Recently, Finito Education held a fascinating mentoring roundtable at a major bank in the City. Around the table for the discussion were 20 or so very bright young things, all the children of clients of the firm, as well as former Universities minister Sam Gyimah. It was an impressive discussion where young people aired their dreams and their doubts.
Afterwards I was approached by a young man who wasn’t sure whether he wished to do postgraduate studies at Edinburgh or to go straight into employment. It was a very interesting conversation, but I could see also that whatever this person decided to do he would likely be successful: this was because he was asking all the right questions, and ready to hoover up any new information I might be able to offer up.
Soon the conversation turned to my journalism career and the people I have been lucky enough to interview during its course. Due the nature of the roles I’ve been lucky enough to have I’ve interviewed people from the world of business (Sir Martin Sorrell, Sir Richard Branson, Lord Cruddas), sport (Andre Agassi, Jonathan Agnew), entertainment (Sir David Attenborough, Sting, Simon Callow, Guy Ritchie), literature (Sir Tom Stoppard, William Boyd) and across many other sectors.
This intelligent young man asked me what he felt it was that had united all these people. Once you stripped away the inessential, the question was a very simple one. What causes success?
I must admit I’d never given the matter huge thought before that moment – except in the general way in which one is always trying to gauge what excellence is on the off-chance of emulating it in one’s own life. Even so I found myself – almost to my own surprise – offering up the unhesitating reply: time management.
But these two words tend to be bandied about a bit and are arguably bland; accordingly, I found myself enlarging on the point. All these successful people, in their different sectors, show a constant – even obsessive – awareness of the absolute value of time. All of them, even the wealthy ones, value it more than money.
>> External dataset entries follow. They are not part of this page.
Definition fits_int32 (z : Z) : bool := (- 2 ^ 31 <=? z) && (z <? 2 ^ 31).
(** The result, the descriptors opened and those closed again; [None] when the counts
    of the handle lie about its data (the loops would leave it), and when the stride in
    bytes overflows a signed int. *)
Definition BuildBufferHandle (e : KEnv) (handle : option native_handle) (desc : WleglBufferDesc)
    : option (option BufferHandle * list Z * list Z) :=
  match handle with
  | None => Some (None, [], [])
  | Some nh =>
      if nh_numFds nh <? 1 then Some (None, [], [])
      else
        let ohosFormat := AndroidFormatToOhos (wd_format desc) in
        if ohosFormat =? 0 then Some (None, [], [])
        else
          let reserveFds := u32 (nh_numFds nh - 1) in
          let nativeInts := u32 (nh_numInts nh) in
          let reserveInts := u32 (nativeInts + kPtrSlots) in
          if negb (ke_malloc e) then Some (None, [], [])
          else if Z.of_nat (length (nh_data nh)) <? nh_numFds nh + nativeInts then None
          else if negb (fits_int32 (wd_stride desc * BytesPerPixel ohosFormat)) then None
          else
            let byteStride := wd_stride desc * BytesPerPixel ohosFormat in
            let fd := ke_dup e 0 (nth 0 (nh_data nh) 0) in
            if fd <? 0 then Some (None, [], [])
            else
              let '(ok, got) := dup_loop e 0 (take (Z.to_nat reserveFds) (drop 1 (nh_data nh))) [] in
              if negb ok then Some (None, fd :: got, fd :: got)
              else
                let ints := take (Z.to_nat nativeInts) (drop (Z.to_nat (nh_numFds nh)) (nh_data nh)) in
                let logical := logical_size ohosFormat byteStride (wd_height desc) in
                let allocated := LargestFdBytes e nh in
                let size := s32 (if (0 <? allocated) && (allocated <? logical) then allocated
                                 else logical) in
                Some (Some (mkBH fd (wd_width desc) byteStride (wd_height desc) size ohosFormat
                              (u64 (wd_usage desc)) reserveFds reserveInts
                              (got ++ ints ++ replicate (Z.to_nat kPtrSlots) 0)), fd :: got, [])
  end.

(** ** The way back (hybris_layer.cpp) *)

Record ANativeWindowBuffer := mkANWB {
  nb_width : Z; nb_height : Z; nb_stride : Z; nb_format : Z; nb_usage : Z;
  nb_handle : native_handle }.
(** [None] outside when [reserve] is too short, [None] inside when there is no memory. *)
Definition BuildNativeBuffer (create_ok : bool) (bh : BufferHandle)
    : option (option ANativeWindowBuffer) :=
  let numFds := s32 (1 + bh_reserveFds bh) in
  let numInts := s32 (if kPtrSlots <=? bh_reserveInts bh then bh_reserveInts bh - kPtrSlots
                      else bh_reserveInts bh) in
  if negb create_ok then Some None
  else if Z.of_nat (length (bh_reserve bh)) <? bh_reserveFds bh + Z.max 0 numInts then None
  else
    let fds := take (Z.to_nat (bh_reserveFds bh)) (bh_reserve bh) in
    let ints := take (Z.to_nat numInts) (drop (Z.to_nat (bh_reserveFds bh)) (bh_reserve bh)) in
    let bpp := HybrisBytesPerPixelOhos (u32 (bh_format bh)) in
    Some (Some (mkANWB (bh_width bh) (bh_height bh)
                  (if 0 <? bpp then Z.quot (bh_stride bh) bpp else bh_stride bh)
                  (bh_format bh) (bh_usage bh)
                  (mkNative numFds numInts (bh_fd bh :: fds ++ ints)))).

(** ** Theorems on handles *)

Lemma dup_loop_spec e i fds got :
  let '(ok, l) := dup_loop e i fds got in
  ∃ k, l = got ++ imap (λ j fd, ke_dup e (S (i + j)) fd) (take k fds) ∧ (k ≤ length fds)%nat ∧
       Forall (λ fd, 0 <= fd) (imap (λ j fd, ke_dup e (S (i + j)) fd) (take k fds)) ∧
       (ok = true → k = length fds).
Proof.
  revert i got. induction fds as [|nfd fds IH]; intros i got; simpl.
  { exists O. rewrite app_nil_r. split_and!; done. }
  destruct (Z.ltb_spec (ke_dup e (S i) nfd) 0) as [Hneg|Hpos].
  { exists O. simpl. rewrite app_nil_r. split_and!; try done; try lia. }
  specialize (IH (S i) (got ++ [ke_dup e (S i) nfd])).
  destruct (dup_loop e (S i) fds (got ++ [ke_dup e (S i) nfd])) as [ok l].
  destruct IH as (k & -> & Hk & Hall & H1). exists (S k). simpl.
  assert (imap ((λ j fd, ke_dup e (S (i + j)) fd) ∘ S) (take k fds)
          = imap (λ j fd, ke_dup e (S (S i + j)) fd) (take k fds)) as ->.
  { apply imap_ext. intros j x _. simpl. by rewrite Nat.add_succ_r. }
  rewrite Nat.add_0_r -app_assoc. split_and!; try done; [lia|by constructor|naive_solver].
Qed.
(** The duplicates of the descriptors of a handle, the i-th result for the i-th. *)
Definition dups (e : KEnv) (nh : native_handle) : list Z :=
  imap (ke_dup e) (take (Z.to_nat (nh_numFds nh)) (nh_data nh)).
Lemma opened_dups e nh :
  1 <= nh_numFds nh <= Z.of_nat (length (nh_data nh)) →
  ke_dup e 0 (nth 0 (nh_data nh) 0) ::
    imap (λ j fd, ke_dup e (S (0 + j)) fd) (take (Z.to_nat (nh_numFds nh - 1)) (drop 1 (nh_data nh)))
  = dups e nh.
Proof.
  intros [H1 H2]. unfold dups. destruct (nh_data nh) as [|fd l]; [simpl in H2; lia|].
  replace (Z.to_nat (nh_numFds nh)) with (S (Z.to_nat (nh_numFds nh - 1))) by lia. simpl.
  by rewrite skipn_O.
Qed.

(** C29: the importer neither leaks nor steals a descriptor.  Whatever the kernel
    answers, every descriptor it duplicated is either closed again, once, when no handle
    results, or is a descriptor of the handle, in the order of the original and one for
    each of its descriptors; descriptors of the original are not closed. *)
Theorem import_fds_balanced e handle desc r opened closed :
  BuildBufferHandle e handle desc = Some (r, opened, closed) →
  Forall (λ fd, 0 <= fd) opened ∧
  match r with
  | None => closed = opened
  | Some bh => closed = [] ∧
      bh_fd bh :: take (Z.to_nat (bh_reserveFds bh)) (bh_reserve bh) = opened ∧
      ∃ nh, handle = Some nh ∧ (nh_numFds nh < 2 ^ 32 → Z.of_nat (length opened) = nh_numFds nh)
  end.
Proof.
  unfold BuildBufferHandle. destruct handle as [nh|]; [|by intros [= <- <- <-]].
  destruct (Z.ltb_spec (nh_numFds nh) 1) as [|Hn]; [by intros [= <- <- <-]|].
  case_match; [by intros [= <- <- <-]|]. case_match; [by intros [= <- <- <-]|].
  destruct (Z.ltb_spec (Z.of_nat (length (nh_data nh))) (nh_numFds nh + u32 (nh_numInts nh))) as [|Hlen]; [done|].
  case_match; [done|].
  destruct (Z.ltb_spec (ke_dup e 0 (nth 0 (nh_data nh) 0)) 0) as [|Hfd0]; [by intros [= <- <- <-]|].
  set (fds := take _ (drop 1 (nh_data nh))).
  pose proof (dup_loop_spec e 0 fds []) as Hd.
  destruct (dup_loop _ _ _ _) as [ok got]. destruct Hd as (k & -> & Hk & Hall & Hkn).
  rewrite app_nil_l in Hall |- *. destruct ok; simpl; intros [= <- <- <-]; (split; [by constructor|]); [|done].
  rewrite (Hkn eq_refl) firstn_all. cbn [bh_fd bh_reserve bh_reserveFds]. split; [done|].
  assert (0 <= u32 (nh_numInts nh)) as Hu by (unfold u32; apply Z.mod_pos_bound; lia).
  assert (0 <= u32 (nh_numFds nh - 1) <= nh_numFds nh - 1) as Hv.
  { unfold u32. split; [apply Z.mod_pos_bound; lia|apply Z.mod_le; lia]. }
  assert (length fds = Z.to_nat (u32 (nh_numFds nh - 1))) as Hfds.
  { unfold fds. rewrite length_take length_drop. lia. }
  split.
  - by rewrite take_app_length' ?length_imap.
  - exists nh. split; [done|]. intros Hlt. simpl. rewrite length_imap Hfds.
    rewrite u32_id; unfold is_u32; lia.
Qed.

(** A native handle of two descriptors and three words. *)
Definition demo_native : native_handle := mkNative 2 3 [10; 11; 7; 8; 9].
Definition demo_kenv (third : Z) : KEnv :=
  mkKEnv (λ _ fd, if fd =? 10 then 20 else if fd =? 11 then third else -1) (λ _, Some 9000000) true.
Definition demo_desc (format : Z) : WleglBufferDesc := mkDesc 1080 2400 1088 format 0x300.
Lemma import_fds_balanced_witness :
  match BuildBufferHandle (demo_kenv (-1)) (Some demo_native) (demo_desc HAL_RGB_565) with
  | Some (None, opened, closed) => opened = [20] ∧ closed = opened
  | _ => False
  end.
Proof.
  destruct (BuildBufferHandle (demo_kenv (-1)) (Some demo_native) (demo_desc HAL_RGB_565))
    as [[[r opened] closed]|] eqn:E; [|discriminate E].
  destruct (import_fds_balanced _ _ _ _ _ _ E) as [_ H]. vm_compute in E.
  injection E as <- <- <-. split; [reflexivity|exact H].
Defined.

(** The handle the composer HAL makes of an imported buffer. *)
Lemma native_of_imported e nh desc bh opened closed :
  BuildBufferHandle e (Some nh) desc = Some (Some bh, opened, closed) →
  0 <= nh_numInts nh → nh_numFds nh + nh_numInts nh < 2 ^ 31 - kPtrSlots →
  BuildNativeBuffer true bh =
    Some (Some (mkANWB (wd_width desc) (wd_height desc)
      (let bpp := HybrisBytesPerPixelOhos (bh_format bh) in
       if 0 <? bpp then Z.quot (bh_stride bh) bpp else bh_stride bh)
      (AndroidFormatToOhos (wd_format desc)) (u64 (wd_usage desc))
      (mkNative (nh_numFds nh) (nh_numInts nh)
         (dups e nh ++ take (Z.to_nat (nh_numInts nh)) (drop (Z.to_nat (nh_numFds nh)) (nh_data nh)))))) ∧
  opened = dups e nh ∧
  bh_format bh = AndroidFormatToOhos (wd_format desc) ∧
  bh_stride bh = wd_stride desc * BytesPerPixel (bh_format bh).
Proof.
  unfold BuildBufferHandle, kPtrSlots. intros HB Hi Hlt. revert HB.
  destruct (Z.ltb_spec (nh_numFds nh) 1) as [|Hn]; [done|].
  destruct (AndroidFormatToOhos (wd_format desc) =? 0) eqn:Ef; [done|].
  destruct (ke_malloc e); simpl; [|done]. rewrite !(u32_id (nh_numInts nh)); [|unfold is_u32; lia].
  destruct (Z.ltb_spec (Z.of_nat (length (nh_data nh))) (nh_numFds nh + nh_numInts nh)); [done|].
  destruct (negb (fits_int32 _)); [done|].
  destruct (Z.ltb_spec (ke_dup e 0 (nth 0 (nh_data nh) 0)) 0); [done|].
  rewrite !(u32_id (nh_numFds nh - 1)); [|unfold is_u32; lia].
  pose proof (dup_loop_spec e 0 (take (Z.to_nat (nh_numFds nh - 1)) (drop 1 (nh_data nh))) []) as Hd.
  destruct (dup_loop _ _ _ _) as [ok got]. destruct Hd as (k & -> & Hk & Hall & Hkn).
  rewrite app_nil_l. destruct ok; simpl; intros [= <- <- _]. rewrite (Hkn eq_refl) firstn_all.
  pose proof (opened_dups e nh ltac:(lia)) as Hop.
  set (fds := imap _ (take (Z.to_nat (nh_numFds nh - 1)) _)) in *.
  set (ints := take _ (drop _ (nh_data nh))).
  assert (length fds = Z.to_nat (nh_numFds nh - 1)) as Hfds.
  { unfold fds. rewrite length_imap length_take length_drop. lia. }
  assert (length ints = Z.to_nat (nh_numInts nh)) as Hints.
  { unfold ints. rewrite length_take length_drop. lia. }
  split; [|done]. unfold BuildNativeBuffer, kPtrSlots. cbn [bh_reserveFds bh_reserveInts bh_reserve
    bh_format bh_stride bh_width bh_height bh_usage bh_fd negb].
  rewrite !(u32_id (nh_numInts nh + 4)); [|unfold is_u32; lia].
  destruct (Z.leb_spec 4 (nh_numInts nh + 4)); [|lia].
  replace (s32 (1 + (nh_numFds nh - 1))) with (nh_numFds nh) by width_lia.
  replace (s32 (nh_numInts nh + 4 - 4)) with (nh_numInts nh) by width_lia.
  rewrite !length_app Hfds Hints. cbn [length].
  match goal with |- context [?a <? ?b] => destruct (Z.ltb_spec a b) end; [lia|].
  rewrite !(take_app_length' fds) ?(drop_app_length' fds); [|lia..].
  rewrite (take_app_length' ints); [|lia]. rewrite -Hop.
  rewrite (u32_id (AndroidFormatToOhos _)); [done|].
  unfold AndroidFormatToOhos, is_u32. repeat case_match; vm_compute; split; congruence.
Qed.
This awareness takes many forms, but the impression is always of time as being the medium by which – and through which – success is going to happen, a realisation which in these people generates the utmost care when it comes to organising their days. I remember talking once to the financier Andrew Law about an interview we wished to do with him about the late Ian Taylor. He wondered whether a few lines would be suitable, but when I suggested he write a bit more, he said: “I see, so I’m going to have to devote time to this.” I loved the intonation on the word ‘time’: it told you all you needed to know.
Sometimes of course, it shows itself as impatience for the interview to be over and done with – something which journalists of every stripe must get used to and accept. I remember interviewing Attenborough during the pandemic, and feeling at the other end of the phone the need to get on to the next thing, which, in his case, in his mid-90s and with a planet to save, one could excuse, though I still wish he had been slightly less rude.
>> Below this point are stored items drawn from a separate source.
Record Cgroup := mkCgroup { cg_frozen : bool; cg_procs : gset Z }.
Definition FreezeContainer (e : Env) (freeze : bool) (cg : Cgroup) : bool * Cgroup :=
  let init := ReadContainerPid e in
  if init <=? 0 then (false, cg)
  else if negb (env_mkdir e) then (false, cg)
  else
    let cg := if freeze
              then mkCgroup (cg_frozen cg)
                     (cg_procs cg ∪ list_to_set (filter (λ p, env_move e p = true) (ContainerProcs e init)))
              else cg in
    if negb (env_freeze e) then (false, cg) else (true, mkCgroup freeze (cg_procs cg)).

(** ** The state *)

Record Session := mkSession {
  g_visible : bool;
  g_thawed : bool;
  g_lastShowMs : Z;
  g_holdHiddenUntilMs : Z;
  g_readyFor : Z;
  g_provisionedFor : Z;
  g_plane : option Z;                 (* the generation its path points to *)
  g_events : list string;             (* queued for the shell *)
  g_workersRun : bool;
  ss_cgroup : Cgroup;
  ss_params : gmap string string;     (* the parameter service *)
  ss_calls : list WdbCall;            (* transactions into the container, oldest first *)
}.
Definition Session_new : Session :=
  mkSession false false 0 0 (-1) (-1) None [] false (mkCgroup false ∅) ∅ [].

(** The compositor, as the session uses it. *)
Class WlServer (S : Type) := {
  srv_AttachProducer : Z → S → bool * S;
  srv_Detach : S → S;
  srv_IsAttached : S → bool;
  srv_EnsureAttachedToDisplay : S → S;
  srv_SetNodeVisible : bool → S → S;
  srv_RevertToSelfDrawing : S → S;
  srv_ReleaseInFlightOf : Z → S → S;
  srv_InjectTouchFromAction : Z → Z → Z → Z → S → S;
  srv_CloseApp : string → S → S;
  srv_AttachWindow : string → Z → Z → Z → S → Z * S;
  srv_DetachWindow : Z → S → bool * S;
  srv_WindowTouch : Z → Z → Z → Z → Z → S → S;
  srv_WindowKey : Z → Z → bool → S → S;
  srv_SetWindowActive : Z → bool → S → S;
  srv_WindowAlive : Z → S → bool;
  srv_Toplevels : S → list (Z * string);   (* id and app_id *)
}.

(** Android's HOME activities (wl_server.cpp). *)
Definition IsHomePackage (package : string) : bool :=
  bool_decide (package = "org.lineageos.setupwizard") || bool_decide (package = "com.android.launcher3").

Definition set_visible (x : bool) (s : Session) : Session :=
  mkSession x (g_thawed s) (g_lastShowMs s) (g_holdHiddenUntilMs s) (g_readyFor s)
    (g_provisionedFor s) (g_plane s) (g_events s) (g_workersRun s) (ss_cgroup s) (ss_params s)
    (ss_calls s).
Definition set_thawed (x : bool) (s : Session) : Session :=
  mkSession (g_visible s) x (g_lastShowMs s) (g_holdHiddenUntilMs s) (g_readyFor s)
    (g_provisionedFor s) (g_plane s) (g_events s) (g_workersRun s) (ss_cgroup s) (ss_params s)
    (ss_calls s).
Definition set_lastShow (x : Z) (s : Session) : Session :=
  mkSession (g_visible s) (g_thawed s) x (g_holdHiddenUntilMs s) (g_readyFor s)
    (g_provisionedFor s) (g_plane s) (g_events s) (g_workersRun s) (ss_cgroup s) (ss_params s)
    (ss_calls s).
Definition set_hold (x : Z) (s : Session) : Session :=
  mkSession (g_visible s) (g_thawed s) (g_lastShowMs s) x (g_readyFor s)
    (g_provisionedFor s) (g_plane s) (g_events s) (g_workersRun s) (ss_cgroup s) (ss_params s)
    (ss_calls s).
Definition set_ready (r p : Z) (s : Session) : Session :=
  mkSession (g_visible s) (g_thawed s) (g_lastShowMs s) (g_holdHiddenUntilMs s) r p
    (g_plane s) (g_events s) (g_workersRun s) (ss_cgroup s) (ss_params s) (ss_calls s).
Definition set_plane (x : option Z) (s : Session) : Session :=
  mkSession (g_visible s) (g_thawed s) (g_lastShowMs s) (g_holdHiddenUntilMs s) (g_readyFor s)
    (g_provisionedFor s) x (g_events s) (g_workersRun s) (ss_cgroup s) (ss_params s) (ss_calls s).
Definition set_events (x : list string) (s : Session) : Session :=
  mkSession (g_visible s) (g_thawed s) (g_lastShowMs s) (g_holdHiddenUntilMs s) (g_readyFor s)
    (g_provisionedFor s) (g_plane s) x (g_workersRun s) (ss_cgroup s) (ss_params s) (ss_calls s).
Definition set_workersRun (x : bool) (s : Session) : Session :=
  mkSession (g_visible s) (g_thawed s) (g_lastShowMs s) (g_holdHiddenUntilMs s) (g_readyFor s)
    (g_provisionedFor s) (g_plane s) (g_events s) x (ss_cgroup s) (ss_params s) (ss_calls s).
Definition set_cgroup (x : Cgroup) (s : Session) : Session :=
  mkSession (g_visible s) (g_thawed s) (g_lastShowMs s) (g_holdHiddenUntilMs s) (g_readyFor s)
    (g_provisionedFor s) (g_plane s) (g_events s) (g_workersRun s) x (ss_params s) (ss_calls s).
Definition SetParameter (k v : string) (s : Session) : Session :=
  mkSession (g_visible s) (g_thawed s) (g_lastShowMs s) (g_holdHiddenUntilMs s) (g_readyFor s)
    (g_provisionedFor s) (g_plane s) (g_events s) (g_workersRun s) (ss_cgroup s)
    (<[k := v]> (ss_params s)) (ss_calls s).
(** A transaction into the container; its deadline is the binder library's affair. *)
Definition wdb (e : Env) (c : WdbCall) (s : Session) : WdbResult * Session :=
  (env_wdb e c,
   mkSession (g_visible s) (g_thawed s) (g_lastShowMs s) (g_holdHiddenUntilMs s) (g_readyFor s)
     (g_provisionedFor s) (g_plane s) (g_events s) (g_workersRun s) (ss_cgroup s) (ss_params s)
     (ss_calls s ++ [c])).
Definition freeze (e : Env) (b : bool) (s : Session) : Session :=
  set_cgroup (snd (FreezeContainer e b (ss_cgroup s))) s.

(** ** The control plane *)

(** [WithPlane]: the function gets the generation. *)
Definition WithPlane {A} (e : Env) (fail : SessionError → A) (fn : Z → Session → A * Session)
    (s : Session) : A * Session :=
  if negb (g_thawed s) then (fail SESSION_EFROZEN, s)
  else
    let init := ReadContainerPid e in
    if init <=? 0 then (fail SESSION_ENOTREADY, s)
    else if bool_decide (g_plane s = None) && negb (env_wdb_new e) then (fail SESSION_EGENERIC, s)
    else fn init (set_plane (Some init) s).

Fixpoint valid_chars (s : string) : bool :=
  match s with
  | String.EmptyString => true
  | String.String c s =>
      (is_digit c || is_alpha c || Ascii.eqb c "."%char || Ascii.eqb c "_"%char) && valid_chars s
  end.
Definition ValidPackageName (package : string) : bool :=
  negb (bool_decide (package = "")) && (String.length package <=? 255)%nat && valid_chars package.

Definition PublishTaskEvent (data : string) (s : Session) : Session :=
  set_events (g_events s ++ [data]) s.
(** A turn of [EventWorker]: the event it publishes. *)
Definition EventWorker_turn (s : Session) : option string * Session :=
  match g_events s with
  | [] => (None, s)
  | data :: events => (Some data, set_events events s)
  end.

(** The lambda of [PlaneWorker]: [None] when this generation is done already. *)
Definition provision (e : Env) (generation : Z) (s : Session) : option SessionError * Session :=
  if g_provisionedFor s =? generation then (None, s)
  else
    let '(r, s) := wdb e (WdbGetprop "sys.boot_completed") s in
    let up := bool_decide (r = WDB_OK) &&
              match env_booted e with Some (String.String c _) => Ascii.eqb c "1"%char | _ => false end in
    if negb up
    then (Some (FromWdb (if bool_decide (r = WDB_OK) then WDB_ENOSERVICE else r)), s)
    else
      let s := set_ready generation (g_provisionedFor s) s in
      let '(r, s) := wdb e (WdbPutInt WDB_SETTINGS_SECURE "user_setup_complete" 1) s in
      let '(r, s) := if bool_decide (r = WDB_OK)
                     then wdb e (WdbPutInt WDB_SETTINGS_GLOBAL "device_provisioned" 1) s else (r, s) in
      let '(r, s) := if bool_decide (r = WDB_OK)
                     then wdb e (WdbPutInt WDB_SETTINGS_SYSTEM "screen_off_timeout" (2 ^ 31 - 1)) s
                     else (r, s) in
      let s := if bool_decide (r = WDB_OK) then set_ready (g_readyFor s) generation s else s in
      (Some (FromWdb r), s).
Definition PlaneWorker_turn (e : Env) (s : Session) : Session :=
  let '(rc, s) := WithPlane e Some (provision e) s in
  match rc with Some SESSION_OK => PublishTaskEvent "ready" s | _ => s end.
Often though, a successful person has ordered their lives with such impeccable care that they appear to give you their time almost infinitely once it is secured. One such was William Boyd who I spoke to for some three hours in his Chelsea home. He was so convivial and generous that at one point I wondered aloud whether he didn’t want me out of his hair. “It’s okay, Chris,” he said, “I’ve set aside this time.” Again, I was aware of time as a valuable commodity, and one could easily imagine that the morning taken up with me would cede to a productive afternoon of work.
Organising our time well can often turn out to be in some sense a moral boon for ourselves and others. It was CS Lewis who observed that a true Christian – in our secular world, we might think instead in terms of a highly successful person – will seem to have more time than other people. It is always an impressive thing to hear of those very busy and important people who make time for others – time which, we might have assumed, they didn’t have.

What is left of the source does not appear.